Glaucoma is one of the leading causes of irreversible blindness. Segmentation of optic disc (OD) and optic cup (OC) on fundus images is a crucial step in glaucoma screening. Although many deep learning models have been constructed for this task, it remains challenging to train an OD/OC segmentation model that could be deployed successfully to different healthcare centers. The difficulties mainly comes from the domain shift issue, i.e., the fundus images collected at these centers usually vary greatly in the tone, contrast, and brightness. To address this issue, in this paper, we propose a novel unsupervised domain adaptation (UDA) method called Reconstruction-driven Dynamic Refinement Network (RDR-Net), where we employ a due-path segmentation backbone for simultaneous edge detection and region prediction and design three modules to alleviate the domain gap.

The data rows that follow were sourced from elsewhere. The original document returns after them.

Lemma last_record_spec calls s :
  scanner_ok f s → length (remaining from_slice f s) < calls →
  last_record from_slice chunk_size path calls read_at s =
    Some (ok_or (head (omap parsed (remaining from_slice f s))) (no_valid_records path)).
Proof using chunk_pos Hread.
  revert s. induction calls as [|calls IH]; intros s Hs Hlt; [lia|]. cbn [last_record].
  destruct (scan_loop_ok from_slice f chunk_size read_at chunk_pos Hread (S (next_chunk_end s + chunk_position s)) s Hs ltac:(lia))
    as (s' & E & Ht & Hok & _).
  unfold scan_next. rewrite E. destruct (remaining from_slice f s) as [|[r|e] rest]; [done..|]. cbn [head tail] in *.
  rewrite IH, Ht; [done..|]. rewrite Ht. cbn in Hlt. lia.
Qed.

Lemma parsed_records rows :
  omap parsed (omap (yields from_slice None) rows) = records from_slice rows.
Proof.
  induction rows as [|r rows IH]; [done|]. cbn [omap list_omap records].
  unfold yields at 1, record_of, outcome_of. cbn [fits].
  destruct (forallb _ r); [done|]. cbn. destruct (from_slice r); cbn; by rewrite IH.
Qed.

Lemma records_reverse rows : records from_slice (reverse rows) = reverse (records from_slice rows).
Proof.
  induction rows as [|r rows IH]; [done|]. rewrite reverse_cons, records_app, IH.
  unfold records. cbn [omap list_omap].
  destruct (record_of from_slice r); [by rewrite reverse_cons|by rewrite app_nil_r].
Qed.

(** The state of the ordinals is read off the last record of the file. *)
Lemma ordinal_state_spec calls start_ordinal :
  read_history_metadata from_slice show path f = Ok (Some (PaginatedMode, start_ordinal)) →
  length (split LF f) < calls →
  ordinal_state_for_rollout from_slice show chunk_size path calls read_at f =
    Some (let? r := ok_or (last (records from_slice (split LF f))) (no_valid_records path) in
          check_last_record path start_ordinal r).
Proof using chunk_pos Hread.
  intros Hmeta Hcalls. unfold ordinal_state_for_rollout, new, new_at. rewrite Hmeta, bool_decide_eq_false_2 by lia.
  set (s := mkScanner _ _ _ _ _ _).
  assert (scanner_ok f s) as Hok by (split; cbn; [done|set_solver|done..]).
  assert (remaining from_slice f s = omap (yields from_slice None) (reverse (split LF f))) as Hrem.
  { unfold remaining, pending, unread, s. cbn. by rewrite !app_nil_r, firstn_all. }
  rewrite last_record_spec; [|done|].
  - rewrite Hrem, parsed_records, records_reverse, head_reverse. by destruct (last _).
  - rewrite Hrem. pose proof (length_omap_le (yields from_slice None) (reverse (split LF f))) as Hle.
    rewrite length_reverse in Hle. lia.
Qed.
End Resume.
(** [clear_window_after_non_char] and [clear_after_explicit_paste]. *)
Definition clear_window_after_non_char b : PasteBurst := mkBurst None 0 None (buffer b) false None.
Definition clear_after_explicit_paste b : PasteBurst := mkBurst None 0 None [] false None.

(** ** The composer *)

(** A piece of the text area: a char, or an element that is edited as a whole
    (the placeholder of a paste or of an image). *)
Inductive Cell : Type := Plain (c : char) | Element (s : str).

(** The draft as far as the handlers below use it, with the cursor at the end of
    the text. *)
Record Composer : Type := mkComposer {
  paste_burst : PasteBurst;
  before : list Cell;
  is_bash_mode : bool;
  (** the text of the search prompt, when one is open *)
  vim_query : option str;
  pending_pastes : list (str * str);
  local_images : list str;
}.

(** Settings and surroundings: the platform, the configuration, whether the text
    area takes plain chars, the images of the server, and the path of the image
    that a text names, if it can be read ([normalize_pasted_path] and the image
    library). *)
Record Surroundings : Type := mkSurroundings {
  windows : bool;
  image_paste_enabled : bool;
  disable_paste_burst : bool;
  allows_paste_burst : bool;
  remote_image_urls : nat;
  names_image : str → option str;
}.

Implicit Types c : Composer.

Definition shown (p : Cell) : str := match p with Plain c => [c] | Element s => s end.
Definition text_before c : str := before c ≫= shown.

Definition with_burst c b : Composer :=
  mkComposer b (before c) (is_bash_mode c) (vim_query c) (pending_pastes c) (local_images c).
Definition with_before c (cells : list Cell) : Composer :=
  mkComposer (paste_burst c) cells (is_bash_mode c) (vim_query c) (pending_pastes c) (local_images c).
Definition with_query c (query : str) : Composer :=
  mkComposer (paste_burst c) (before c) (is_bash_mode c) (Some query) (pending_pastes c) (local_images c).
Definition with_pastes c (pastes : list (str * str)) : Composer :=
  mkComposer (paste_burst c) (before c) (is_bash_mode c) (vim_query c) pastes (local_images c).

(** [textarea.replace_range(start..cursor, "")]: the first [n] chars stay, but an
    element that the range reaches goes as a whole. *)
Fixpoint keep_chars (n : nat) (cells : list Cell) : list Cell :=
  match cells with
  | [] => []
  | p :: cells => if (length (shown p) <=? n)%nat then p :: keep_chars (n - length (shown p)) cells else []
  end.
(** [replace_range(0..1, "")]. *)
Fixpoint drop_first (cells : list Cell) : list Cell :=
  match cells with
  | [] => []
  | p :: cells => if str_eqb (shown p) [] then p :: drop_first cells else cells
  end.

(** [sync_bash_mode_from_text]. *)
Definition sync_bash_mode_from_text c : Composer :=
  if negb (is_bash_mode c) && starts_with (lit "!") (text_before c)
  then mkComposer (paste_burst c) (drop_first (before c)) true (vim_query c) (pending_pastes c) (local_images c)
  else c.

(** [insert_str]. *)
Definition insert_str c (text : str) : Composer :=
  sync_bash_mode_from_text (with_before c (before c ++ (Plain <$> text))).

(** [replace("\r\n", "\n").replace('\r', "\n")]. *)
Fixpoint normalize_line_ends (s : str) : str :=
  match s with
  | [] => []
  | ch :: s =>
      if (ch =? CR)%N
      then match s with
           | ch' :: s' => if (ch' =? LF)%N then LF :: normalize_line_ends s' else LF :: normalize_line_ends s
           | [] => [LF]
           end
      else ch :: normalize_line_ends s
  end.

(** [sanitize_user_text]: control chars and the sequences of the terminal go. *)
Definition is_control (ch : char) : bool := (ch <? 32)%N || ((127 <=? ch) && (ch <? 160))%N.
Inductive SanitizeState : Type := InText | AfterEscape | InSequence.
Fixpoint sanitize_from (state : SanitizeState) (s : str) : str :=
  match s with
  | [] => []
  | ch :: s =>
      let text :=
        if (ch =? 27)%N then sanitize_from AfterEscape s
        else if is_control ch && negb ((ch =? LF) || (ch =? TAB))%N then sanitize_from InText s
        else ch :: sanitize_from InText s in
      match state with
      | InText => text
      | AfterEscape => if (ch =? 91)%N then sanitize_from InSequence s else text
      | InSequence => if ((64 <=? ch) && (ch <=? 126))%N then sanitize_from InText s else sanitize_from InSequence s
      end
  end.
Definition sanitize_user_text (s : str) : str := sanitize_from InText s.

Definition LARGE_PASTE_CHAR_THRESHOLD : nat := 1000.

(** [parse::<usize>()]. *)
Definition parse_usize (s : str) : option N :=
  let digits := match s with ch :: s' => if (ch =? 43)%N then s' else s | [] => [] end in
  if str_eqb digits [] || negb (forallb is_ascii_digit digits) then None
  else let value := foldl (λ acc ch, (acc * 10 + (ch - 48))%N) 0%N digits in
       if (value <? 2 ^ 64)%N then Some value else None.
(* ===== verification/DangerousCommand.v ===== *)
(** * Dangerous commands ([shell-command/src/command_safety/is_dangerous_command.rs])

    A command is dangerous when it removes files by force, itself or inside
    [sudo], [env], [trap] and shell scripts; nesting that is too deep counts as
    dangerous.  The commands of a shell script come from a tree-sitter parse
    ([bash.rs]) and the rules for Windows commands are a classifier of their
    own ([windows_dangerous_commands.rs]): both are parameters. *)
From stdpp Require Import numbers strings.
From S2P Require Import Prelude RustStr.

(** [DangerousCommandPlatform] and [DangerousCommandMatch]. *)
Inductive DangerousCommandPlatform : Type := Posix | Windows.
Inductive DangerousCommandMatch : Type := ForcedRm | OtherMatch.

Definition MAX_DANGEROUS_COMMAND_WRAPPER_DEPTH : nat := 8.

(** The last segment of [raw.rsplit(..)], which has at least one. *)
Fixpoint last_segment (sep : char → bool) (raw : str) : str :=
  match raw with
  | [] => []
  | c :: rest => if existsb sep rest then last_segment sep rest else if sep c then rest else raw
  end.

Definition is_ascii_alphabetic (c : char) : bool :=
  ((65 <=? c) && (c <=? 90) || (97 <=? c) && (c <=? 122))%N.

(** [executable_name_lookup_key]. *)
Fixpoint strip_first_suffix (suffixes : list str) (name : str) : option str :=
  match suffixes with
  | [] => None
  | suffix :: suffixes =>
      match strip_suffix suffix name with
      | Some stripped => Some stripped
      | None => strip_first_suffix suffixes name
      end
  end.
Definition executable_name_lookup_key (raw : str) (platform : DangerousCommandPlatform) : option str :=
  match platform with
  | Posix => match last_segment (N.eqb (chr "/")) raw with [] => None | name => Some name end
  | Windows =>
      match last_segment (λ c, (c =? chr "/")%N || (c =? chr "\")%N) raw with
      | [] => None
      | name =>
          let name := match name with
                      | drive :: c :: rest => if (c =? chr ":")%N && is_ascii_alphabetic drive then rest else name
                      | _ => name
                      end in
          let name := to_ascii_lowercase name in
          match strip_first_suffix [lit ".exe"; lit ".cmd"; lit ".bat"; lit ".com"] name with
          | Some stripped => Some stripped
          | None => match name with [] => None | _ => Some name end
          end
      end
  end.

(** [rm_args_include_force_option]. *)
Fixpoint take_while {A} (p : A → bool) (l : list A) : list A :=
  match l with
  | [] => []
  | x :: l => if p x then x :: take_while p l else []
  end.
Definition rm_args_include_force_option (args : list str) : bool :=
  existsb (λ arg, str_eqb arg (lit "--force") ||
    match strip_prefix (lit "-") arg with
    | Some flags => negb (starts_with (lit "-") flags) && contains_char (chr "f") flags
    | None => false
    end) (take_while (λ arg, negb (str_eqb arg (lit "--"))) args).

(** The loop of [dangerous_command_match_for_env]: the words behind the options
    and assignments. *)
Definition is_assignment (argument : str) : bool :=
  match split_once (chr "=") argument with
  | Some (name, _) => negb (str_eqb name []) && negb (starts_with (lit "-") name)
  | None => false
  end.
Fixpoint skip_env_arguments (words : list str) : list str :=
  match words with
  | [] => []
  | argument :: rest =>
      if str_eqb argument (lit "--") then rest
      else if str_eqb argument (lit "-i") || str_eqb argument (lit "--ignore-environment") || is_assignment argument
      then skip_env_arguments rest
      else words
  end.

(** The shell command of a [trap], from the words behind it. *)
Definition trap_action (words : list str) : option (list str) :=
  let words := match words with
               | w :: rest => if str_eqb w (lit "--") then rest else words
               | [] => []
               end in
  match words with
  | action :: _ => if starts_with (lit "-") action then None else Some [lit "sh"; lit "-c"; action]
  | [] => None
  end.

Section Match.
(** [parse_shell_lc_literal_commands] and [is_dangerous_command_windows]. *)
Context (literal_commands : list str → option (list (list str))) (windows_dangerous : list str → bool).
Context (platform : DangerousCommandPlatform).
Implicit Types command : list str.

Definition command_name command : option str :=
  match command with [] => None | c :: _ => executable_name_lookup_key c platform end.

(** [dangerous_command_match_for_exec] with its cases for [env] and [trap];
    [nested] checks a wrapped command one level deeper. *)
Definition dangerous_command_match_for_exec (nested : list str → option DangerousCommandMatch) command :
    option DangerousCommandMatch :=
  match command_name command with
  | Some name =>
      if str_eqb name (lit "rm") && rm_args_include_force_option (tail command) then Some ForcedRm
      else if str_eqb name (lit "sudo") then nested (tail command)
      else if str_eqb name (lit "env") then nested (skip_env_arguments (tail command))
      else if str_eqb name (lit "trap") then trap_action (tail command) ≫= nested
      else None
  | None => None
  end.

(** [dangerous_command_match_with_depth]; [levels] is one more than the depth
    that is left. *)
Fixpoint dangerous_command_match_with_depth (levels : nat) command : option DangerousCommandMatch :=
  match levels with
  | 0 => Some OtherMatch
  | S levels =>
      match dangerous_command_match_for_exec (dangerous_command_match_with_depth levels) command with
      | Some dangerous_match => Some dangerous_match
      | None =>
          match literal_commands command ≫= find_map (dangerous_command_match_with_depth levels) with
          | Some dangerous_match => Some dangerous_match
          | None =>
              match platform with
              | Windows => if windows_dangerous command then Some OtherMatch else None
              | Posix => None
              end
          end
      end
  end.

(** [dangerous_command_match_for_platform]. *)
Definition dangerous_command_match_for_platform command : option DangerousCommandMatch :=
  dangerous_command_match_with_depth (S MAX_DANGEROUS_COMMAND_WRAPPER_DEPTH) command.

(** ** Specification *)

(** A forced removal, and what one wrapper hides. *)
Definition is_forced_rm command : Prop :=
  command_name command = Some (lit "rm") ∧ rm_args_include_force_option (tail command) = true.
Inductive unwraps : list str → list str → Prop :=
  | unwraps_sudo command : command_name command = Some (lit "sudo") → unwraps command (tail command)
  | unwraps_env command : command_name command = Some (lit "env") → unwraps command (skip_env_arguments (tail command))
  | unwraps_trap command action :
      command_name command = Some (lit "trap") → trap_action (tail command) = Some action → unwraps command action
  | unwraps_script command commands inner :
      literal_commands command = Some commands → inner ∈ commands → unwraps command inner.

(** ** Facts *)

Lemma find_map_is_Some {A B} (f : A → option B) l x : x ∈ l → is_Some (f x) → is_Some (find_map f l).
Proof.
  induction l as [|y l IH]; [by intros ?%elem_of_nil|]. intros [->|Hx]%elem_of_cons [b Hb]; cbn; [by rewrite Hb|].
  destruct (f y); [done|]. eauto.
Qed.

Lemma forced_rm_found levels command :
  is_forced_rm command → is_Some (dangerous_command_match_with_depth levels command).
Proof.
  intros [Hn Hf]. destruct levels; cbn; [done|]. unfold dangerous_command_match_for_exec. by rewrite Hn, Hf, str_eqb_refl.
Qed.

Lemma unwraps_found levels command inner :
  unwraps command inner → is_Some (dangerous_command_match_with_depth levels inner) →
  is_Some (dangerous_command_match_with_depth (S levels) command).
Proof.
  intros Hu [m Hm]. cbn [dangerous_command_match_with_depth]. unfold dangerous_command_match_for_exec.
  destruct Hu as [command Hn|command Hn|command action Hn Ha|command commands inner Hl Hin].
  - rewrite Hn. cbn. by rewrite Hm.
  - rewrite Hn. cbn. by rewrite Hm.
  - rewrite Hn, Ha. cbn. by rewrite Hm.
  - rewrite Hl. cbn [mbind option_bind].
    destruct (find_map_is_Some (dangerous_command_match_with_depth levels) commands inner Hin) as [m' Hm']; [by eexists|].
    rewrite Hm'. by destruct (match command_name command with Some _ => _ | None => _ end).
Qed.

(** Where a match comes from, within [levels] wrappers. *)
Definition match_cause (levels : nat) command (m : DangerousCommandMatch) : Prop :=
  (m = ForcedRm ∧ ∃ d inner, d < levels ∧ nsteps unwraps d command inner ∧ is_forced_rm inner) ∨
  (m = OtherMatch ∧ ∃ inner, nsteps unwraps levels command inner) ∨
  (m = OtherMatch ∧ platform = Windows ∧ ∃ d inner, d < levels ∧ nsteps unwraps d command inner ∧ windows_dangerous inner = true).

Lemma match_cause_step levels command inner m :
  unwraps command inner → match_cause levels inner m → match_cause (S levels) command m.
Proof.
  intros Hu [(-> & d & i & Hd & Hn & Hf)|[(-> & i & Hn)|(-> & Hp & d & i & Hd & Hn & Hf)]].
  - left. split; [done|]. exists (S d), i. split_and!; [lia|by econstructor|done].
  - right. left. split; [done|]. exists i. by econstructor.
  - right. right. split_and!; [done..|]. exists (S d), i. split_and!; [lia|by econstructor|done].
Qed.

Lemma exec_cause levels command m :
  (∀ inner, dangerous_command_match_with_depth levels inner = Some m → match_cause levels inner m) →
  dangerous_command_match_for_exec (dangerous_command_match_with_depth levels) command = Some m →
  match_cause (S levels) command m.
Proof.
  intros IH. unfold dangerous_command_match_for_exec. destruct (command_name command) as [name|] eqn:En; [|done].
  destruct (str_eqb name (lit "rm") && _) eqn:Erm.
  { apply andb_prop in Erm as [->%str_eqb_eq Hf]. intros [= <-]. left. split; [done|]. exists 0, command.
    split_and!; [lia|constructor|done]. }
  destruct (str_eqb name (lit "sudo")) eqn:Es.
  { apply str_eqb_eq in Es as ->. intros H%IH. by eapply match_cause_step; [apply unwraps_sudo|]. }
  destruct (str_eqb name (lit "env")) eqn:Ee.
  { apply str_eqb_eq in Ee as ->. intros H%IH. by eapply match_cause_step; [apply unwraps_env|]. }
  destruct (str_eqb name (lit "trap")) eqn:Et; [|done].
  apply str_eqb_eq in Et as ->. destruct (trap_action (tail command)) as [action|] eqn:Ea; [|done].
  intros H%IH. by eapply match_cause_step; [eapply unwraps_trap|].
Qed.

Lemma match_has_cause levels command m :
  dangerous_command_match_with_depth levels command = Some m → match_cause levels command m.
Proof.
  revert command m. induction levels as [|levels IH]; intros command m; cbn [dangerous_command_match_with_depth].
  { intros [= <-]. right. left. split; [done|]. eexists. constructor. }
  destruct (dangerous_command_match_for_exec _ command) as [m'|] eqn:Ee.
  { intros [= <-]. eapply exec_cause; [|done]. intros. by apply IH. }
  destruct (literal_commands command) as [commands|] eqn:El; cbn [mbind option_bind].
  1: destruct (find_map _ commands) as [m'|] eqn:Ef.
  1: { intros [= <-]. apply find_map_Some in Ef as (inner & Hin & Hm%IH).
       by eapply match_cause_step; [eapply unwraps_script|]. }
  all: destruct platform eqn:Ep; [done|]; destruct (windows_dangerous command) eqn:Ew; [|done];
    intros [= <-]; right; right; split_and!; [done|congruence|]; exists 0, command; split_and!; [lia|constructor|done].
Qed.

Lemma nested_found d levels command inner :
  nsteps unwraps d command inner → d < levels ∧ is_forced_rm inner ∨ levels ≤ d →
  is_Some (dangerous_command_match_with_depth levels command).
Proof.
  intros Hn. revert levels. induction Hn as [command|d command mid inner Hu Hn IH]; intros levels H.
  - destruct H as [[_ Hf]|Hl]; [by apply forced_rm_found|]. by replace levels with 0 by lia.
  - destruct levels as [|levels]; [done|]. eapply unwraps_found; [done|]. apply IH. destruct H as [[]|]; [left|right]; [split|]; try lia; done.
Qed.
End Match.

(** Wrappers cannot hide a forced removal: a command that leads to one
    through any number of [sudo], [env], [trap] and shell scripts is reported
    as dangerous.  Conversely a report of a forced removal is never wrong, and
    any other report means more than eight nested wrappers or, on Windows, a
    command of its own list. *)
Theorem forced_rm_is_never_hidden (literal_commands : list str → option (list (list str)))
    (windows_dangerous : list str → bool) (platform : DangerousCommandPlatform) (command : list str) :
  (∀ d inner, nsteps (unwraps literal_commands platform) d command inner → is_forced_rm platform inner →
     is_Some (dangerous_command_match_for_platform literal_commands windows_dangerous platform command)) ∧
  (∀ m, dangerous_command_match_for_platform literal_commands windows_dangerous platform command = Some m →
     match_cause literal_commands windows_dangerous platform 9 command m).
Proof.
  split; [|apply match_has_cause]. intros d inner Hn Hf. unfold dangerous_command_match_for_platform.
  eapply nested_found; [done|]. destruct (decide (d < 9)); [by left|right]. unfold MAX_DANGEROUS_COMMAND_WRAPPER_DEPTH. lia.
Qed.

Lemma forced_rm_is_never_hidden_witness :
  let command := [lit "sudo"; lit "env"; lit "A=b"; lit "/bin/rm"; lit "-rf"; lit "/"] in
  nsteps (unwraps (λ _, None) Posix) 2 command [lit "/bin/rm"; lit "-rf"; lit "/"] ∧
  is_Some (dangerous_command_match_for_platform (λ _, None) (λ _, false) Posix command).
Proof.
  intros command.
  assert (nsteps (unwraps (λ _, None) Posix) 2 command [lit "/bin/rm"; lit "-rf"; lit "/"]) as Hn.
  { eapply nsteps_l; [by apply unwraps_sudo|]. eapply nsteps_l; [by apply unwraps_env|]. constructor. }
  split; [done|]. by apply (proj1 (forced_rm_is_never_hidden (λ _, None) (λ _, false) Posix command) 2 _ Hn).
Defined.
Inductive PathUriParseError : Type :=
  | InvalidUri
  | UnsupportedScheme (scheme : str)
  | InvalidFileUriPath (path : str)
  | CredentialsNotAllowed
  | PortNotAllowed
  | QueryNotAllowed
  | FragmentNotAllowed
  | JoinPathMustBeDescendant (path : str).

Definition FILE_SCHEME : str := lit "file".
Definition BAD_PATH_URI_PREFIX : str := lit "file:///%00/bad/path/".

(** [PathConvention::path_segments]. *)
Definition convention_segments (convention : PathConvention) (path : str) : list str :=
  split_on (match convention with Posix => N.eqb SLASH | Windows => is_windows_separator_char end) path.

Definition is_windows_drive_uri_segment (segment : str) : bool :=
  match segment with
  | [drive; c] => is_ascii_letter drive && (c =? COLON)%N
  | [drive; p; three; a] =>
      is_ascii_letter drive && (p =? 37)%N && (three =? 51)%N && ((a =? 65)%N || (a =? 97)%N)
  | _ => false
  end.

Definition infer_opaque_path_convention (path_bytes : bytes) : option PathConvention :=
  match path_bytes with
  | [] => None
  | b :: _ =>
      if (b =? SLASH)%N then Some Posix
      else if negb (Nat.even (length path_bytes)) then None
      else match path_bytes with
           | lo1 :: hi1 :: lo2 :: hi2 :: _ =>
               let first := (lo1 + 256 * hi1)%N in
               let second := (lo2 + 256 * hi2)%N in
               let has_drive := (first <? 256)%N && is_ascii_letter first && (second =? COLON)%N in
               let has_unc_prefix := (first =? BACKSLASH)%N && (second =? BACKSLASH)%N in
               if has_drive || has_unc_prefix then Some Windows else None
           | _ => None
           end
  end.

Definition is_empty (s : str) : bool := match s with [] => true | _ => false end.
Definition non_empty (s : str) : bool := negb (is_empty s).

(** [normalize_windows_device_path] of [utils/absolute-path]. *)
Definition is_windows_drive_absolute_path (path : str) : bool :=
  match path with
  | drive :: c :: sep :: _ => is_ascii_letter drive && (c =? COLON)%N && is_windows_separator_char sep
  | _ => false
  end.
Definition normalize_windows_device_path (path : str) : option str :=
  match strip_prefix (lit "\\?\UNC\") path with
  | Some unc => Some (lit "\\" ++ unc)
  | None =>
      match strip_prefix (lit "\\.\UNC\") path with
      | Some unc => Some (lit "\\" ++ unc)
      | None =>
          match strip_prefix (lit "\\?\") path with
          | Some p => if is_windows_drive_absolute_path p then Some p
                      else None
          | None =>
              match strip_prefix (lit "\\.\") path with
              | Some p => if is_windows_drive_absolute_path p then Some p else None
              | None => None
              end
          end
      end
  end.
Definition resolve_file_system_special_path (value : FileSystemSpecialPath) (cwd : option Abs) : option Abs :=
  match value with
  | Root | Minimal | UnknownPath _ _ => None
  | ProjectRoots subpath =>
      match cwd, subpath with
      | None, _ => None
      | Some cwd, Some subpath => Some (resolve_path_against_base subpath cwd)
      | Some cwd, None => Some cwd
      end
  | Tmpdir => tmpdir
  | SlashTmp =>
      if unix then
        match from_absolute_path (lit "/tmp") with
        | Some slash_tmp => if abs_is_dir slash_tmp then Some slash_tmp else None
        | None => None
        end
      else None
  end.
Definition resolve_file_system_path (path : FileSystemPath U) (cwd : option Abs) : option Abs :=
  match path with
  | PathEntry u => ok (uri_to_abs_path u)
  | GlobPattern _ => None
  | Special value => resolve_file_system_special_path value cwd
  end.
Definition resolve_entry_path (path : FileSystemPath U) (cwd : option Abs) : option Abs :=
  match path with
  | Special Root => abs_root <$> cwd
  | _ => resolve_file_system_path path cwd
  end.
Definition has_explicit_non_write_entry_for_path_with_cwd p (path cwd : str) : bool :=
  match resolve_candidate_path path cwd with
  | None => false
  | Some path =>
      existsb (λ e, negb (skips_missing_path e) && negb (can_write (access e)) &&
                    bool_decide (resolve_entry_path (entry_path e) (from_absolute_path cwd) = Some path)) (entries p)
  end.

The reconstruction alignment (RA) module uses a variational auto-encoder (VAE) to reconstruct the input image and thus boosts the image representation ability of the network in a self-supervised way. It also uses a style-consistency constraint to force the network to retain more domain-invariant information. The low-level feature refinement (LFR) module employs input-specific dynamic convolutions to suppress the domain-variant information in the obtained low-level features. The prediction-map alignment (PMA) module elaborates the entropy-driven adversarial learning to encourage the network to generate source-like boundaries and regions. We evaluated our RDR-Net against state-of-the-art solutions on four public fundus image datasets. Our results indicate that RDR-Net is superior to competing models in both segmentation performance and generalization ability

翻译：青光眼是导致不可逆失明的主要原因之一。在眼底图像上分割视盘和视杯是青光眼筛查中的关键步骤。尽管已有许多深度学习模型被用于此任务，但训练一个能够成功部署到不同医疗中心的视盘/视杯分割模型仍具挑战性。主要困难源于域偏移问题，即这些医疗中心采集的眼底图像在色调、对比度和亮度上通常差异较大。为解决这一问题，本文提出一种新颖的无监督域自适应方法——重建驱动动态精细化网络（RDR-Net）。我们采用双路径分割骨干网络同时进行边缘检测和区域预测，并设计了三个模块来缓解域差距。重建对齐模块使用变分自编码器重建输入图像，从而以自监督方式增强网络的图像表示能力，同时通过风格一致性约束强制网络保留更多域不变信息。低层特征精细化模块采用输入特定的动态卷积抑制所获低层特征中的域变异信息。预测图对齐模块通过熵驱动的对抗学习，促使网络生成类似源域的边界和区域。我们在四个公开眼底图像数据集上评估了RDR-Net与现有最优方法的性能。结果表明，RDR-Net在分割性能和泛化能力上均优于竞争模型。